### Problem requirements
Please show each line of the listing where "eexists" is present.

————————

Lemma sample_web_run : star (web_step sample_hmac sample_settings) empty_store second_store.
Proof.
  destruct sample_login_1 as [o1 H1], sample_login_2 as (i & r & H2).
  eapply star_step; [exact (step_login _ _ _ _ _ _ _ _ H1)|]. exact (star_one _ _ _ (step_login _ _ _ _ _ _ _ _ H2)).
Qed.

Lemma sessions_are_exclusive_witness : exists revoked_at, length (as_sessions second_store) = 2%nat /\
  require_operator sample_hmac sample_settings second_store "17" (utc (minutes 11)) =
    Raise (SessionAuthenticationError "session_revoked" (Some 7) revoked_at) /\
  exists st' s', require_operator sample_hmac sample_settings second_store "18" (utc (minutes 39)) = Ok (st', s').
Proof.
  destruct (sessions_are_exclusive sample_hmac sample_settings second_store sample_web_run) as (_ & Exact & Revoked & _).
  eexists. split; [reflexivity|]. split.
  - eapply (Revoked _ "17" (utc (minutes 11)) second_store (or_introl eq_refl)); [reflexivity | vm_compute; reflexivity | reflexivity | constructor].
  - apply Exact; [reflexivity|]. eexists. split; [right; left; reflexivity|]. split; [vm_compute; reflexivity|].
    unfold authenticatable. vm_compute. repeat split; discriminate.
Defined.

(** Six wrong passwords a second apart: the fifth locks, the sixth is not compared. *)
Definition sample_times : list datetime := map (fun i => utc (seconds i)) [1200; 1201; 1202; 1203; 1204; 1205].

————————

### Result of this task
  eexists. split; [reflexivity|]. split.
  - apply Exact; [reflexivity|]. eexists. split; [right; left; reflexivity|]. split; [vm_compute; reflexivity|].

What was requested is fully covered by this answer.